Signe que le pouvoir de nuisance de Pyongyang est pris au sérieux: le Conseil de sécurité de l'ONU a dans la foulée annoncé la tenue d’une réunion d'urgence mercredi matin à New York. Mais, tout en disant que les Etats-Unis répondraient de manière appropriée aux provocations et qu'ils défendraient leurs alliés, la Maison Blanche a dit ne pas être en mesure de confirmer les affirmations de la Corée du Nord. Régime le plus isolé au monde, le pays est coutumier des assertions invérifiables sur son programme nucléaire.
> Les experts sceptiques
Les spécialistes du nucléaire ont pour leur part accueilli avec le plus grand scepticisme l'annonce de Pyongyang. Selon eux, l'activité sismique détectée correspond à l'explosion d'un engin bien moins puissant.
Avant l'annonce nord-coréenne, l'Institut américain de géologie (USGS) a indiqué mercredi avoir enregistré un séisme de magnitude 5,1 près d'un site d'essais nucléaires nord-coréen. Selon l'USGS l'épicentre du séisme survenu à 10 heures (2h30 heure française) se trouve dans le nord-est du pays, à une cinquantaine de kilomètres au nord-ouest de Kilju, soit tout près du site d'essais nucléaires de Punggye-ri. Le précédent test nucléaire nord-coréen, remontant en 2013, avait provoqué un tremblement de terre d'une magnitude de 5,1, selon les données USGS.
"Les données sismologiques suggèrent que l'explosion a été considérablement moins forte que celle qu'on attendrait d'un essai de bombe H", explique le spécialiste de la politique nucléaire Crispin Rovere, basé en Australie. "A première vue, il semblerait qu'ils aient mené un essai nucléaire réussi mais n'ont pas réussi à mener à bien la deuxième étape, celle de l'explosion d'hydrogène".
"Je ne pense pas que c'était une bombe H car l'explosion aurait été bien plus forte", estime de la même façon Choi Kang, vice-président de l'Institut pour les études politiques, basé à Séoul.

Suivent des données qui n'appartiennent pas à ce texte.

(* ===== verification/Program.v ===== *)
(** * The passthrough program (examples/passthrough.cpp: main)

    The argument parser, the session options, and the two ways to run: in the
    foreground, or as a background daemon whose parent waits on a pipe for the
    word of a watchdog that the mount is visible. System calls and
    [Session::run] are parameters; messages are not modelled. What [main] does to
    its process, signal handlers and stdio included, is in Process.v. *)

From S2P Require Import Prelude Memory Pod Abi Types DirentWriter Filesystem Replier Mount Session.
From Stdlib Require Import String.
#[local] Open Scope Z_scope.

(** ** Arguments *)

Definition str (s : string) : bytes := list_byte_of_string s.

Inductive parsed :=
| Exit (status : Z)
| Options (foreground : bool) (source_override : option bytes) (rest : list bytes).

(** The loop over argv[1..]. *)
Fixpoint parse_options (args : list bytes) (foreground : bool) (source_override : option bytes) :
    parsed :=
  match args with
  | [] => Options foreground source_override []
  | a :: args' =>
      if bool_decide (a = str "-f") || bool_decide (a = str "--foreground")
      then parse_options args' true source_override
      else if bool_decide (a = str "-h") || bool_decide (a = str "--help") then Exit 0
      else if bool_decide (a = str "--source") then
        match args' with
        | [] => Exit 2
        | v :: args'' => parse_options args'' foreground (Some v)
        end
      else if bool_decide (take 9 a = str "--source=")
      then parse_options args' foreground (Some (drop 9 a))
      else if bool_decide (head a = Some Byte.x2d) then Exit 2
      else Options foreground source_override args
  end.

Inductive command :=
| ExitWith (status : Z)
| Serve (foreground : bool) (source_override : option bytes) (backing mountpoint : bytes).

Definition parse_args (args : list bytes) : command :=
  match parse_options args false None with
  | Exit status => ExitWith status
  | Options fg src [backing; mountpoint] => Serve fg src backing mountpoint
  | Options _ _ _ => ExitWith 2
  end.

(** ** Options of the session *)

Definition SessionOptions_default (mountpoint : bytes) : SessionOptions := {|
  opt_mountpoint := mountpoint; opt_fsname := str "fex"; opt_source := [];
  opt_read_only := false; opt_allow_other := false; opt_dev_fd := -1; opt_uring_queues := 0;
  opt_uring_queue_depth := 32; opt_uring_payload_bytes := Z.shiftl 1 20 |}.

Definition program_options (source_override realpath : option bytes) (backing mountpoint : bytes) :
    SessionOptions :=
  let o := SessionOptions_default mountpoint in {|
  opt_mountpoint := mountpoint; opt_fsname := str "fex-passthrough";
  opt_source := match source_override with
                | Some s => s
                | None => match realpath with Some rp => rp | None => backing end
                end;
  opt_read_only := opt_read_only o; opt_allow_other := opt_allow_other o;
  opt_dev_fd := opt_dev_fd o; opt_uring_queues := opt_uring_queues o;
  opt_uring_queue_depth := opt_uring_queue_depth o;
  opt_uring_payload_bytes := opt_uring_payload_bytes o |}.

(** ** The handshake *)

(** What the watchdog sees at a tick: whether [run] has returned, and the
    st_dev of the mountpoint if [stat] succeeds. *)
Record tick := { tk_done : bool; tk_dev : option Z }.

Inductive wd_effect := WdWrite | WdSleep | WdClose.

#[export] Instance wd_effect_eq_dec : EqDecision wd_effect.
Proof. solve_decision. Defined.

Definition kMaxIters : nat := 600.

(** The watchdog's effects from tick [i] on. *)
Fixpoint watch (iters : nat) (ticks : nat -> tick) (before_dev : Z) (i : nat) : list wd_effect :=
  match iters with
  | O => []
  | S iters' =>
      if tk_done (ticks i) then [] else
      if match tk_dev (ticks i) with Some dev => negb (dev =? before_dev) | None => false end
      then [WdWrite]
      else WdSleep :: watch iters' ticks before_dev (S i)
  end.

Definition readiness_watchdog (ticks : nat -> tick) (before_dev : Z) : list wd_effect :=
  watch kMaxIters ticks before_dev 0 ++ [WdClose].

(** What a [read] of one byte on the pipe returns. *)
Inductive pipe_read := ReadByte | ReadEof | ReadEintr | ReadError.

(** The parent: reads again after EINTR; [None] while it still waits. *)
Fixpoint parent_status (reads : list pipe_read) : option Z :=
  match reads with
  | [] => None
  | ReadEintr :: reads' => parent_status reads'
  | ReadByte :: _ => Some 0
  | _ :: _ => Some 1
  end.

(** ** main *)

Record program_env := {
  pe_open : bytes -> Z;
  pe_realpath : bytes -> option bytes;
  pe_stat : bytes -> Z;
  pe_pipe2 : Z;
  pe_fork : Z;
  pe_reads : list pipe_read;
  pe_run : SessionOptions -> Z;
}.

(** The status of the process, parent or child; [None] while it still waits. *)
Definition main (env : program_env) (args : list bytes) : option Z :=
  match parse_args args with
  | ExitWith status => Some status
  | Serve foreground source_override backing mountpoint =>
      if pe_open env backing <? 0 then Some 1 else
      let opts := program_options source_override (pe_realpath env backing) backing mountpoint in
      let served := Some (if pe_run env opts =? 0 then 0 else 1) in
      if foreground then served else
      if pe_stat env mountpoint <? 0 then Some 1 else
      if pe_pipe2 env <? 0 then Some 1 else
      if pe_fork env <? 0 then Some 1 else
      if 0 <? pe_fork env then parent_status (pe_reads env) else served
  end.

(** ** Specifications *)

(** The options a user can write. *)
Inductive cli_option :=
| Foreground (long : bool)
| Source (joined : bool) (name : bytes).

Definition render_option (o : cli_option) : list bytes :=
  match o with
  | Foreground long => [str (if long then "--foreground" else "-f")]
  | Source true name => [str "--source=" ++ name]
  | Source false name => [str "--source"; name]
  end.

Definition is_foreground (o : cli_option) : bool :=
  match o with Foreground _ => true | Source _ _ => false end.

Definition source_name (o : cli_option) : option bytes :=
  match o with Foreground _ => None | Source _ name => Some name end.

(** The last --source wins. *)
Definition last_source (opts : list cli_option) (dflt : option bytes) : option bytes :=
  fold_left (fun s o => match source_name o with Some n => Some n | None => s end) opts dflt.

(** Positional arguments do not look like options. *)
Definition positional (a : bytes) : Prop := head a <> Some Byte.x2d.

(** The mount becomes visible at tick [i], while [run] has not returned. *)
Definition visible_at (ticks : nat -> tick) (before_dev : Z) (i : nat) : Prop :=
  (forall j, (j <= i)%nat -> tk_done (ticks j) = false) /\
  exists dev, tk_dev (ticks i) = Some dev /\ dev <> before_dev.

(** The read end of the pipe once the watchdog has closed the write end. *)
Definition pipe_after (effects : list wd_effect) : pipe_read :=
  if bool_decide (WdWrite ∈ effects) then ReadByte else ReadEof.

(** ** Lemmas *)

Lemma positional_not a s : positional a -> head (str s) = Some Byte.x2d -> a <> str s.
Proof. intros Ha Hs ->. by apply Ha. Qed.

Lemma positional_take a s : positional a -> head (str s) = Some Byte.x2d -> take 9 a <> str s.
Proof. intros Ha Hs H. apply Ha. destruct a; [by rewrite <- H in Hs|]. by rewrite <- H in Hs. Qed.

(** The loop stops at a positional argument. *)
Lemma parse_positional a args fg src :
  positional a -> parse_options (a :: args) fg src = Options fg src (a :: args).
Proof.
  intros Ha. cbn [parse_options].
  rewrite !(bool_decide_false (a = str _)) by (by apply positional_not).
  rewrite (bool_decide_false (take 9 a = _)) by (by apply positional_take).
  by rewrite bool_decide_false.
Qed.

Lemma parse_render o fg src rest :
  parse_options (render_option o ++ rest) fg src =
  parse_options rest (fg || is_foreground o)
    (match source_name o with Some n => Some n | None => src end).
Proof.
  destruct o as [[]|[] name]; cbn [render_option app is_foreground source_name];
    rewrite ?orb_true_r, ?orb_false_r; [done..| |done].
  cbn [parse_options]. rewrite !(bool_decide_false (str "--source=" ++ name = _)) by
    (intros H; apply (f_equal (take 9)) in H; vm_compute in H; discriminate H).
  cbn [orb]. by rewrite bool_decide_true.
Qed.

Lemma parse_render_all opts fg src rest :
  parse_options (flat_map render_option opts ++ rest) fg src =
  parse_options rest (fg || existsb is_foreground opts) (last_source opts src).
Proof.
  revert fg src. induction opts as [|o opts IH]; intros fg src; cbn [flat_map existsb].
  - by rewrite orb_false_r.
  - by rewrite <- app_assoc, parse_render, IH, orb_assoc.
Qed.

(** The watchdog writes exactly when it gets to see the mount. *)
Lemma watch_writes iters ticks dev i :
  WdWrite ∈ watch iters ticks dev i <->
  exists j, (i <= j < i + iters)%nat /\ (forall k, (i <= k <= j)%nat -> tk_done (ticks k) = false) /\
    exists d, tk_dev (ticks j) = Some d /\ d <> dev.
Proof.
  revert i. induction iters as [|iters IH]; intros i; cbn [watch].
  { split; [by intros ?%not_elem_of_nil|]. intros (j & ? & _). lia. }
  destruct (tk_done (ticks i)) eqn:Hd.
  { split; [by intros ?%not_elem_of_nil|]. intros (j & Hj & Hk & _).
    specialize (Hk i ltac:(lia)). congruence. }
  destruct (match tk_dev (ticks i) with Some d => negb (d =? dev) | None => false end) eqn:Hv.
  { split; [intros _|intros _; left]. exists i. split; [lia|]. split.
    - intros k Hk. by replace k with i by lia.
    - destruct (tk_dev (ticks i)) as [d|]; [|discriminate]. exists d. split; [done|]. lia. }
  rewrite elem_of_cons, IH. split.
  - intros [H|(j & Hj & Hk & Hd')]; [discriminate|]. exists j. split; [lia|]. split; [|done].
    intros k Hk'. destruct (decide (k = i)) as [->|]; [done|]. apply Hk. lia.
  - intros (j & Hj & Hk & d & Hd' & Hne). right. destruct (decide (j = i)) as [->|].
    + rewrite Hd' in Hv. lia.
    + exists j. split; [lia|]. split; [intros k Hk'; apply Hk; lia|by exists d].
Qed.

Lemma watchdog_writes ticks dev :
  WdWrite ∈ readiness_watchdog ticks dev <-> exists i, (i < kMaxIters)%nat /\ visible_at ticks dev i.
Proof.
  unfold readiness_watchdog. rewrite elem_of_app, watch_writes. split.
  - intros [(j & Hj & Hk & Hd)|H%list_elem_of_singleton]; [|discriminate].
    exists j. split; [lia|]. split; [|done]. intros k Hk'. apply Hk. lia.
  - intros (j & Hj & Hk & Hd). left. exists j. split; [lia|]. split; [|done].
    intros k Hk'. apply Hk. lia.
Qed.

Lemma parent_waits k r : parent_status (replicate k ReadEintr ++ [r]) = parent_status [r].
Proof. by induction k. Qed.

(** ** Theorems *)

(** the command line. Any sequence of options, in any spelling and order,
    followed by a backing directory (a name that does not start with a dash) and
    a mountpoint, is parsed to what it says: foreground if some option asks for
    it, the last source given, the two names. After options, a help flag ends
    the program with status 0; a --source without a name, or a number of
    positional arguments other than two, ends it with status 2. *)
Theorem parse_args_roundtrip opts :
  (forall backing mp, positional backing ->
     parse_args (flat_map render_option opts ++ [backing; mp]) =
     Serve (existsb is_foreground opts) (last_source opts None) backing mp) /\
  (forall rest, parse_args (flat_map render_option opts ++ str "--help" :: rest) = ExitWith 0) /\
  parse_args (flat_map render_option opts ++ [str "--source"]) = ExitWith 2 /\
  parse_args (flat_map render_option opts) = ExitWith 2 /\
  (forall a rest, positional a -> zlen rest <> 1 ->
     parse_args (flat_map render_option opts ++ a :: rest) = ExitWith 2).
Proof.
  unfold parse_args. split; [|split; [|split; [|split]]].
  - intros backing mp Hb. by rewrite parse_render_all, parse_positional.
  - intros rest. by rewrite parse_render_all.
  - by rewrite parse_render_all.
  - rewrite <- (app_nil_r (flat_map _ _)). by rewrite parse_render_all.
  - intros a rest Ha Hr. rewrite parse_render_all, parse_positional by done.
    by destruct rest as [|? [|]].
Qed.

(** C36: the background start tells the truth. When the arguments are in order
    and the parent gets as far as waiting, it exits with status 0 exactly when
    the watchdog of the child saw the mountpoint on another device at one of its
    600 ticks while [run] had not returned, and with status 1 otherwise,
    however often its read is interrupted. *)
Theorem parent_reports_mount env args src backing mp ticks dev k :
  parse_args args = Serve false src backing mp ->
  0 <= pe_open env backing -> 0 <= pe_stat env mp -> 0 <= pe_pipe2 env -> 0 < pe_fork env ->
  pe_reads env = replicate k ReadEintr ++ [pipe_after (readiness_watchdog ticks dev)] ->
  (main env args = Some 0 /\ exists i, (i < kMaxIters)%nat /\ visible_at ticks dev i) \/
  (main env args = Some 1 /\ forall i, (i < kMaxIters)%nat -> ~ visible_at ticks dev i).
Proof.
  intros Hp Ho Hs Hpi Hf Hr. unfold main. rewrite Hp, Hr, parent_waits. unfold pipe_after.
  destruct (Z.ltb_spec (pe_open env backing) 0); [lia|].
  destruct (Z.ltb_spec (pe_stat env mp) 0); [lia|].
  destruct (Z.ltb_spec (pe_pipe2 env) 0); [lia|].
  destruct (Z.ltb_spec (pe_fork env) 0); [lia|]. destruct (Z.ltb_spec 0 (pe_fork env)); [|lia].
  case_bool_decide as Hw; rewrite watchdog_writes in Hw; [by left|]. right. split; [done|].
  intros i Hi Hv. apply Hw. by exists i.
Qed.

(** ** Witnesses *)

Definition demo_ticks (i : nat) : tick :=
  {| tk_done := false; tk_dev := Some (if (i <? 3)%nat then 7 else 8) |}.

Definition demo_program_env : program_env := {|
  pe_open := fun _ => 3; pe_realpath := fun _ => None; pe_stat := fun _ => 0; pe_pipe2 := 0;
  pe_fork := 1234; pe_reads := [ReadEintr; pipe_after (readiness_watchdog demo_ticks 7)];
  pe_run := fun _ => 0 |}.

Lemma parent_reports_mount_witness :
  (main demo_program_env [str "/src"; str "/mnt"] = Some 0 /\
     exists i, (i < kMaxIters)%nat /\ visible_at demo_ticks 7 i) \/
  (main demo_program_env [str "/src"; str "/mnt"] = Some 1 /\
     forall i, (i < kMaxIters)%nat -> ~ visible_at demo_ticks 7 i).
Proof.
  apply (parent_reports_mount demo_program_env [str "/src"; str "/mnt"] None (str "/src") (str "/mnt")
    demo_ticks 7 1); (reflexivity || (vm_compute; congruence)).
Defined.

Bruce Bennett, analyste à la Rand Corporation, doute également des affirmations de Pyongyang: "S'il s'était agi d'une véritable bombe H, le relevé de l'échelle de Richter aurait dû être 100 fois plus élevé, d'une magnitude de l'ordre de 7", a-t-il dit.
D’après ce spécialiste, l'explosion de mercredi correspondait à un engin de 10 à 15 kilotonnes, de la taille de celle larguée sur Hiroshima en 1945. S'il s'agissait d'une bombe H, il se peut selon lui que la fusion ait échoué, ou que la fission ne se soit pas correctement produite.
"Si c'est une bombe H, pour l'instant elle n'est pas très au point", estime sur BFMTV Bruno Comby, polytechnicien et ingénieur en génie nucléaire.
Pour Seong Chai-Ki, chercheur à l'Institut coréen pour les analyses de défense, l'explosion de mercredi était plus probablement celle d'une bombe à fission dopée -où la fusion entre aussi en jeu- souvent considérée comme une étape intermédiaire avant la bombe H. "Certains s'attendaient à ce que la Corée du Nord teste d'abord une bombe à fission dopée, avant d'essayer directement une bombe à hydrogène", a-t-il observé.
> Les lacunes de la Corée du Nord
Bombe H ou pas, de l’avis des experts, la Corée du Nord ne peut pas encore se targuer d’être une puissance nucléaire au sens où elle n'a pas prouvé sa capacité à équiper un missile balistique d'une charge nucléaire.
En décembre 2012, une fusée avait été tirée et un satellite mis en orbite (même si celui-ci n'a pas survécu), ce qui avait marqué un jalon dans le développement d'un missile balistique intercontinental (ICBM). Mais des obstacles techniques demeurent: les experts soulignent notamment que si la fusée était alors entrée dans l'espace, elle n'est pas revenue dans l'atmosphère en poursuivant une trajectoire de "frappe" sur un objectif terrestre.